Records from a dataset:
= = = = =

(** * The state-synchronisation core of folding-control (server.js)

    A shallow embedding of [normalizePropertyKey], [applyStateUpdate],
    the connection registry ([fahConnections], [machineData],
    [getFAHConnection] and its event handlers) and the command router
    ([fahWebSocketCommand], [fahRequest]), with the properties the
    specification states about them; and of the endpoints [fahRequest]
    answers from the synchronized document, the list of instances with
    its file and its routes, and the reading of table cells in the
    Extreme Overclocking route, with further properties of the code.

    The embedding is presented in two layers.  Module [JS] fixes the
    fragment of JavaScript the code runs on: JSON data, the coercions
    the code triggers on it, and own-property access on arrays and plain
    objects.  The later modules translate the functions of server.js
    line by line on top of it. *)

From Stdlib Require Import ZArith QArith Ascii String.
From stdpp Require Import base option list gmap strings pretty.

Open Scope Z_scope.

(** ** The JavaScript fragment *)

Module JS.

(** Values reachable from [JSON.parse], plus [undefined].

    - A number is a finite fraction [n # d]; the integers are the
      fractions whose denominator divides the numerator.  Infinities and
      NaN are not values of the fragment.
    - A string is its sequence of code units, limited to the units
      0..255 that [ascii] offers, so [String.length] is [.length].
    - An array is its list of elements; a hole is [VUndef].
    - A plain object is the association list of its own properties in
      insertion order, with pairwise distinct keys.  (JavaScript
      enumerates canonical numeric keys first; nothing below depends on
      the enumeration order.) *)
#[local] Unset Elimination Schemes.
Inductive value : Type :=
  | VUndef
  | VNull
  | VBool (b : bool)
  | VNum (q : Q)
  | VStr (s : string)
  | VArr (elems : list value)
  | VObj (props : list (string * value)).
#[local] Set Elimination Schemes.

(** Integer literals as values. *)
Definition VInt (z : Z) : value := VNum (inject_Z z).

(** What evaluating an expression can do: return, raise an exception
    of type [E], or leave the fragment.  [Unmodelled] marks the places
    where the code leaves it (the prototype chain, properties of arrays
    other than indices and [length], numeric strings that are not
    canonical integers, the printing of numbers that are no integers
    below 2^53); it is never confused with a JavaScript exception. *)
Inductive js_error : Type := TypeError | RangeError | SyntaxError.

Inductive result (E A : Type) : Type :=
  | Ret (a : A)
  | Throw (e : E)
  | Unmodelled.
Arguments Ret {E A} a.
Arguments Throw {E A} e.
Arguments Unmodelled {E A}.

(** On values an exception is the error raised. *)
Abbreviation res := (result js_error).

#[global] Instance res_ret {E} : MRet (result E) := λ A, Ret.
#[global] Instance res_bind {E} : MBind (result E) := λ A B f m,
  match m with
  | Ret a => f a
  | Throw e => Throw e
  | Unmodelled => Unmodelled
  end.
#[global] Instance res_fmap {E} : FMap (result E) := λ A B f m,
  match m with
  | Ret a => Ret (f a)
  | Throw e => Throw e
  | Unmodelled => Unmodelled
  end.

(** *** Numbers *)

(** [Number.isInteger] on a finite number. *)
Definition is_integer (q : Q) : bool := Qnum q mod Zpos (Qden q) =? 0.

(** The integer part towards minus infinity. *)
Definition floor (q : Q) : Z := Qnum q / Zpos (Qden q).

(** [q === z] for an integer literal [z]. *)
Definition num_eqb (q : Q) (z : Z) : bool := Qnum q =? z * Zpos (Qden q).

(** [Number.isInteger(v)]: false on everything that is not a number. *)
Definition Number_isInteger (v : value) : bool :=
  match v with
  | VNum q => is_integer q
  | _ => false
  end.

(** [v === z] for an integer literal [z] (strict equality: no coercion). *)
Definition strict_eq_int (v : value) (z : Z) : bool :=
  match v with
  | VNum q => num_eqb q z
  | _ => false
  end.

(** [Number::toString] on an integer: its decimal digits.  From 2^53
    on not every integer is a number, and JavaScript prints the shortest
    digits that read back as the number, with zeros after them. *)
Definition int_to_string (z : Z) : res string :=
  if Z.abs z <? 2 ^ 53 then Ret (pretty z) else Unmodelled.

Definition number_to_string (q : Q) : res string :=
  if is_integer q then int_to_string (floor q) else Unmodelled.

(** *** Strings *)

Definition hyphen : ascii := "-"%char.
Definition underscore : ascii := "_"%char.

(** [s.replace(/-/g, '_')]. *)
Fixpoint replace_hyphens (s : string) : string :=
  match s with
  | EmptyString => EmptyString
  | String c s' =>
      String (if Ascii.eqb c hyphen then underscore else c) (replace_hyphens s')
  end.

Fixpoint has_hyphen (s : string) : bool :=
  match s with
  | EmptyString => false
  | String c s' => Ascii.eqb c hyphen || has_hyphen s'
  end.

Definition digit_of (c : ascii) : option N :=
  let n := N_of_ascii c in
  if (48 <=? n)%N && (n <=? 57)%N then Some (n - 48)%N else None.

Fixpoint parse_digits (acc : N) (s : string) : option N :=
  match s with
  | EmptyString => Some acc
  | String c s' =>
      match digit_of c with
      | Some d => parse_digits (10 * acc + d)%N s'
      | None => None
      end
  end.

(** The natural number a string is the canonical decimal form of:
    digits only, no sign, no leading zero. *)
Definition canonical_nat (s : string) : option N :=
  match s with
  | EmptyString => None
  | _ =>
      match parse_digits 0 s with
      | Some n => if String.eqb (pretty n) s then Some n else None
      | None => None
      end
  end.

(** The integer a string is the canonical decimal form of. *)
Definition canonical_int (s : string) : option Z :=
  match s with
  | String c s' =>
      if Ascii.eqb c hyphen then
        match canonical_nat s' with
        | Some n => if (n =? 0)%N then None else Some (- Z.of_N n)
        | None => None
        end
      else Z.of_N <$> canonical_nat s
  | EmptyString => None
  end.

(** An array index is a property key that is the canonical form of an
    integer below 2^32 - 1. *)
Definition array_index (k : string) : option nat :=
  match canonical_nat k with
  | Some n => if (n <? 2 ^ 32 - 1)%N then Some (N.to_nat n) else None
  | None => None
  end.

Definition is_ascii_letter (c : ascii) : bool :=
  let n := N_of_ascii c in
  ((65 <=? n)%N && (n <=? 90)%N) || ((97 <=? n)%N && (n <=? 122)%N).

(** [StringToNumber], with [None] for NaN.  The empty string is 0; a
    canonical integer of magnitude below 2^53 is itself; a string that
    starts with a letter other than [I] is no numeric literal.  The
    rest of the numeric grammar (blanks, signs, fractions, exponents,
    radix prefixes, [Infinity]) is outside the fragment. *)
Definition string_to_number (s : string) : res (option Q) :=
  match s with
  | EmptyString => Ret (Some 0%Q)
  | String c _ =>
      match canonical_int s with
      | Some z => if Z.abs z <? 2 ^ 53 then Ret (Some (inject_Z z)) else Unmodelled
      | None =>
          if is_ascii_letter c && negb (Ascii.eqb c "I"%char)
          then Ret None else Unmodelled
      end
  end.

(** *** Own properties *)

(** The property table of an object and the element list of an array,
    whatever the slots hold ([V] is [value] here and a reference or a
    primitive in the store of module [Store]). *)
Section Slots.
Context {V : Type}.

Fixpoint lookup_prop (k : string) (props : list (string * V)) : option V :=
  match props with
  | [] => None
  | (k', v) :: rest => if String.eqb k k' then Some v else lookup_prop k rest
  end.

Definition has_own (k : string) (props : list (string * V)) : bool :=
  match lookup_prop k props with Some _ => true | None => false end.

(** Replace the value of an own property, keeping its position. *)
Fixpoint replace_prop (k : string) (v : V) (props : list (string * V))
  : list (string * V) :=
  match props with
  | [] => []
  | (k', v') :: rest =>
      if String.eqb k k' then (k', v) :: rest
      else (k', v') :: replace_prop k v rest
  end.

Fixpoint remove_prop (k : string) (props : list (string * V))
  : list (string * V) :=
  match props with
  | [] => []
  | (k', v') :: rest =>
      if String.eqb k k' then rest else (k', v') :: remove_prop k rest
  end.

(** [elems[i] = v]: in range the element is replaced; past the end
    the array grows, leaving holes in between. *)
Definition array_store (hole : V) (i : nat) (v : V) (elems : list V) : list V :=
  if (i <? length elems)%nat then <[i := v]> elems
  else elems ++ replicate (i - length elems) hole ++ [v].
End Slots.

(** *** Coercions *)

(** [ToString].  An array joins its elements with commas, writing
    nothing for [null] and [undefined]; a plain object is
    ["[object Object]"] unless an own [toString] property, which in JSON
    data is never callable, shadows the inherited method: the
    conversion then fails with a [TypeError]. *)
Fixpoint to_string (v : value) : res string :=
  match v with
  | VUndef => Ret "undefined"
  | VNull => Ret "null"
  | VBool true => Ret "true"
  | VBool false => Ret "false"
  | VNum q => number_to_string q
  | VStr s => Ret s
  | VArr elems =>
      (fix join (l : list value) : res string :=
         match l with
         | [] => Ret ""
         | x :: rest =>
             s ← match x with
                 | VUndef | VNull => Ret ""
                 | _ => to_string x
                 end;
             match rest with
             | [] => Ret s
             | _ => r ← join rest; Ret (s +:+ "," +:+ r)
             end
         end) elems
  | VObj props =>
      if has_own "toString" props then Throw TypeError
      else Ret "[object Object]"
  end.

= = = = =

PROBLEM DETAILS: Please give again the lines above between the line holding "Inductive value : Type" and the line holding "(** Integer literals as values. *)", inclusive, exactly as they are and with nothing added.

EXPECTED ANSWER:
Inductive value : Type :=
  | VUndef
  | VNull
  | VBool (b : bool)
  | VNum (q : Q)
  | VStr (s : string)
  | VArr (elems : list value)
  | VObj (props : list (string * value)).
#[local] Set Elimination Schemes.

(** Integer literals as values. *)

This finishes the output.